At some distance from a torch the entire reflector should be lit by the light-source (filament or arc). From that point the light follows the inverse square law: So if you incease the distance 2-fold you should measure 1/4 the lux-output. So if you go from 1 meter to two you divide by four, not 3..And from one to 3 meter indeed you divide by 9.

The reason: If the reflector is fully lit, the amount of lux an object receives is determined by the apparent dimensions of the source, the surface brightness does not change! When you increase the distance from 1 to 2 meter, the apparent diameter of the reflector will be divided by 2. And when the diameter is divided by 2, the surface is divided by 4 !! So the object "sees" a surface 4 times smaller at 2 m than it does at 1m. So the lux readout at 2m will be 1/4 th of the lux readout at 1m!

.. But the numbers I posted are exactly folowing that inverse square law!

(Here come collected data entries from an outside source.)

Lemma has_str_nums (col : list cell) :
  Forall (fun v => is_null v = true \/ exists z, v = VNum z) col ->
  has_str col = false.
Proof.
  intro Hnum. apply not_true_is_false. unfold has_str. rewrite existsb_exists.
  intros [v [Hv Hs]]. rewrite Forall_forall in Hnum.
  destruct (Hnum v Hv) as [Hn|[z' Hz']];
    [destruct v; simpl in *; discriminate | subst; discriminate].
Qed.

Lemma get_column_single_row (t : table) (nm : string) (ccol : list cell) (r : row) :
  get_column t nm = Ok ccol ->
  exists j, ccol = map (fun r => nth j r VNull) (rows t) /\
            get_column (mk_table (cols t) [r]) nm = Ok [nth j r VNull].
Proof.
  unfold get_column. cbn [cols rows].
  destruct (occurrences nm (cols t)) as [|[|]]; try discriminate.
  destruct (index nm (cols t)) as [j|]; intro H; try discriminate.
  injection H as <-. exists j. split; reflexivity.
Qed.



(** Lines 81-88, second instance of the defect of line 79: with a numeric
    [aum] column, no [revenue] column and no [client_name] column, line 88
    reads the unassigned local [top_holder] and [generate_insights] raises
    UnboundLocalError. *)
Theorem generate_insights_aum_without_client_name
  (order_desc : list cell -> list nat)
  (value_counts : list cell -> list (cell * nat))
  (t : table) (col : list cell) :
  in_cols "revenue" (cols t) = false ->
  get_column t "aum" = Ok col ->
  Forall (fun v => is_null v = true \/ exists z, v = VNum z) col ->
  in_cols "client_name" (cols t) = false ->
  generate_insights order_desc value_counts t = Raise NameError.
Proof.
  intros Hr Hcol Hnum Hcn.
  unfold generate_insights, revenue_block. rewrite Hr. cbn [bind].
  unfold aum_block. rewrite (get_column_in _ _ _ Hcol), Hcol. cbn [bind].
  destruct (series_sum_nums col Hnum) as [z ->]. cbn [bind].
  unfold top_row. rewrite (has_str_nums col Hnum), andb_false_r.
  cbn [bind format_money]. unfold top_name. cbn [cols]. rewrite Hcn. reflexivity.
Qed.

Lemma generate_insights_aum_without_client_name_witness :
  generate_insights stable_order_desc counts_first_seen
    (mk_table ["aum"%string] [[VNum 5%Z]]) = Raise NameError.
Proof.
  apply (generate_insights_aum_without_client_name _ _ _ [VNum 5%Z]);
    [reflexivity | reflexivity
    | apply Forall_cons; [right; eexists; reflexivity | apply Forall_nil]
    | reflexivity].
Defined.

(** Lines 90-94: a [performance] column with no non-NaN value gives an
    empty dict, and [max] of it raises ValueError. *)
Theorem generate_insights_empty_performance_raises
  (order_desc : list cell -> list nat)
  (value_counts : list cell -> list (cell * nat))
  (t : table) (col : list cell) :
  in_cols "revenue" (cols t) = false -> in_cols "aum" (cols t) = false ->
  get_column t "performance" = Ok col -> value_counts col = [] ->
  generate_insights order_desc value_counts t = Raise ValueError.
Proof.
  intros Hr Ha Hcol Hvc.
  unfold generate_insights, revenue_block, aum_block. rewrite Hr, Ha. cbn [bind].
  unfold performance_block. rewrite (get_column_in _ _ _ Hcol), Hcol. cbn [bind].
  rewrite Hvc. reflexivity.
Qed.

Lemma generate_insights_empty_performance_raises_witness :
  generate_insights stable_order_desc counts_first_seen
    (mk_table ["performance"%string] [[VNull]; [VNull]]) = Raise ValueError.
Proof.
  apply (generate_insights_empty_performance_raises _ _ _ [VNull; VNull]);
    reflexivity.
Defined.

Lemma first_max_none (l : list (cell * nat)) : first_max l = None -> l = [].
Proof.
  destruct l as [|[k n] l]; [reflexivity|]. simpl.
  destruct (first_max l) as [[]|]; [destruct (_ <? _)|]; discriminate.
Qed.

Lemma first_max_spec (l : list (cell * nat)) (k : cell) (n : nat) :
  first_max l = Some (k, n) ->
  exists pre post, l = pre ++ (k, n) :: post /\
    Forall (fun p => snd p < n) pre /\ Forall (fun p => snd p <= n) post.
Proof.
  revert k n; induction l as [|[k0 n0] l IH]; intros k n H; [discriminate|].
  simpl in H. destruct (first_max l) as [[k' n']|] eqn:E.
  - destruct (IH k' n' eq_refl) as [pre [post [Hl [Hpre Hpost]]]].
    destruct (n0 <? n') eqn:Hlt.
    + injection H as <- <-. apply Nat.ltb_lt in Hlt.
      exists ((k0, n0) :: pre), post. split; [rewrite Hl; reflexivity|].
      split; [constructor; [exact Hlt | exact Hpre] | exact Hpost].
    + injection H as <- <-. apply Nat.ltb_ge in Hlt.
      exists [], l. split; [reflexivity|]. split; [constructor|].
      rewrite Hl. apply Forall_app. split.
      * eapply Forall_impl; [|exact Hpre]. intros p Hp. simpl in *. lia.
      * constructor; [simpl; exact Hlt|].
        eapply Forall_impl; [|exact Hpost]. intros p Hp. cbv beta in *. lia.
  - injection H as <- <-. apply first_max_none in E. subst.
    exists [], []. split; [reflexivity|]. split; constructor.
Qed.

(** Lines 96-100: with a [jurisdiction] column (and none of the other
    reported columns) whose value counts are not empty, the reported
    jurisdiction and count are those of the first value with the largest
    count in the library's order. *)
Theorem generate_insights_jurisdiction_max
  (order_desc : list cell -> list nat)
  (value_counts : list cell -> list (cell * nat))
  (t : table) (col : list cell) :
  in_cols "revenue" (cols t) = false -> in_cols "aum" (cols t) = false ->
  in_cols "performance" (cols t) = false -> in_cols "call_(x)" (cols t) = false ->
  get_column t "jurisdiction" = Ok col -> value_counts col <> [] ->
  exists j n pre post,
    generate_insights order_desc value_counts t
    = Ok ([MostCommonJurisdiction j n], [JurisdictionSummary j n]) /\
    value_counts col = pre ++ (j, n) :: post /\
    Forall (fun p => snd p < n) pre /\ Forall (fun p => snd p <= n) post.
Proof.
  intros Hr Ha Hp Hc Hcol Hne.
  destruct (first_max (value_counts col)) as [[j n]|] eqn:E;
    [|apply first_max_none in E; contradiction].
  destruct (first_max_spec _ _ _ E) as [pre [post Hspec]].
  exists j, n, pre, post. split; [|exact Hspec].
  unfold generate_insights, revenue_block, aum_block, performance_block.
  rewrite Hr, Ha, Hp. cbn [bind].
  unfold jurisdiction_block. rewrite (get_column_in _ _ _ Hcol), Hcol. cbn [bind].
  rewrite E. cbn [bind fst snd app]. unfold calls_block. rewrite Hc. reflexivity.
Qed.

Lemma generate_insights_jurisdiction_max_witness :
  exists j n pre post,
    generate_insights stable_order_desc counts_first_seen
      (mk_table ["jurisdiction"%string]
                [[VStr "DE"]; [VStr "FR"]; [VStr "FR"]; [VStr "DE"]; [VNull]])
    = Ok ([MostCommonJurisdiction j n], [JurisdictionSummary j n]) /\
    counts_first_seen [VStr "DE"; VStr "FR"; VStr "FR"; VStr "DE"; VNull]
    = pre ++ (j, n) :: post /\
    Forall (fun p => snd p < n) pre /\ Forall (fun p => snd p <= n) post.
Proof.
  apply (generate_insights_jurisdiction_max _ _ _
           [VStr "DE"; VStr "FR"; VStr "FR"; VStr "DE"; VNull]);
    try reflexivity.
  vm_compute. discriminate.
Defined.

(** Lines 102-105: with a numeric [call_(x)] column whose absolute values
    add up to at most 2^53, and none of the other reported columns, the
    only insight is the total of the calls. *)
Theorem generate_insights_calls_total
  (order_desc : list cell -> list nat)
  (value_counts : list cell -> list (cell * nat))
  (t : table) (col : list cell) :
  in_cols "revenue" (cols t) = false -> in_cols "aum" (cols t) = false ->
  in_cols "performance" (cols t) = false -> in_cols "jurisdiction" (cols t) = false ->
  get_column t "call_(x)" = Ok col ->
  Forall (fun v => is_null v = true \/ exists z, v = VNum z) col ->
  (abs_sum col <= 2 ^ 53)%Z ->
  generate_insights order_desc value_counts t
  = Ok ([TotalCalls (VNum (num_sum col))], [CallsSummary (VNum (num_sum col))]).
Proof.
  intros Hr Ha Hp Hj Hcol Hnum Hb.
  unfold generate_insights, revenue_block, aum_block, performance_block,
    jurisdiction_block.
  rewrite Hr, Ha, Hp, Hj. cbn [bind].
  unfold calls_block. rewrite (get_column_in _ _ _ Hcol), Hcol. cbn [bind].
  rewrite (series_sum_value col Hnum Hb). reflexivity.
Qed.

Lemma generate_insights_calls_total_witness :
  generate_insights stable_order_desc counts_first_seen
    (mk_table ["call_(x)"%string] [[VNum 3%Z]; [VNull]; [VNum 4%Z]])
  = Ok ([TotalCalls (VNum 7%Z)], [CallsSummary (VNum 7%Z)]).
Proof.
  apply (generate_insights_calls_total _ _ _ [VNum 3%Z; VNull; VNum 4%Z]);
    try reflexivity; try (vm_compute; intro Hc; discriminate Hc).
  repeat (apply Forall_cons; [first [left; reflexivity | right; eexists; reflexivity]|]).
  apply Forall_nil.
Defined.

(** Lines 70-78 on a DataFrame with [revenue] and [client_name] columns
    but no row (which [main] still passes to [generate_insights] after
    reporting "No data found"): [top_revenue] is empty and
    [top_revenue.iloc[0]] raises IndexError. *)
Theorem generate_insights_no_rows_raises
  (order_desc : list cell -> list nat)
  (value_counts : list cell -> list (cell * nat))
  (t : table) (col ccol : list cell) :
  rows t = [] -> get_column t "revenue" = Ok col ->
  get_column t "client_name" = Ok ccol -> order_desc [] = [] ->
  generate_insights order_desc value_counts t = Raise IndexError.
Proof.
  intros Hr Hcol Hcn Hod.
  assert (Hnil : col = []).
  { destruct (get_column_single_row t "revenue" col [] Hcol) as [j [-> _]].
    rewrite Hr. reflexivity. }
  subst col.
  unfold generate_insights, revenue_block.
  rewrite (get_column_in _ _ _ Hcol), Hcol. cbn [bind].
  unfold top_row. cbn [has_num has_str existsb andb]. rewrite Hod.
  cbn [bind series_mean series_sum col_dtype existsb wrap64 num_mean
       format_money List.length filter].
  unfold top_name, iloc0. cbn [cols rows]. rewrite (get_column_in _ _ _ Hcn).
  reflexivity.
Qed.

Lemma generate_insights_no_rows_raises_witness :
  generate_insights stable_order_desc counts_first_seen
    (mk_table ["revenue"%string; "client_name"%string] []) = Raise IndexError.
Proof.
  apply (generate_insights_no_rows_raises _ _ _ [] []); reflexivity.
Defined.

So are not linear !

1,500lux at 100m equals 100x100x1,500 so 15,000,000 lux at one meter...

And 150,000 lux at 10m = 10x10x150,000= 15,000,000 at 1 meter

If your torches do not follow the inverse square law, then you are probably measuring the lux-output too close to the torch. (reflector not yet fully lit by the source..)

Ofcource actual measurements will be influenced (?) by the absorbtion in the atmosphere and the tolerance-differences in acurracy of the various ranges of your lux-meter.


Regards,

Ra.


----------



## LuxLuthor (Nov 12, 2006)

I think ThatGuy's method is clearly the most reliable and scientifically objective...and even passes the "smell" test.


----------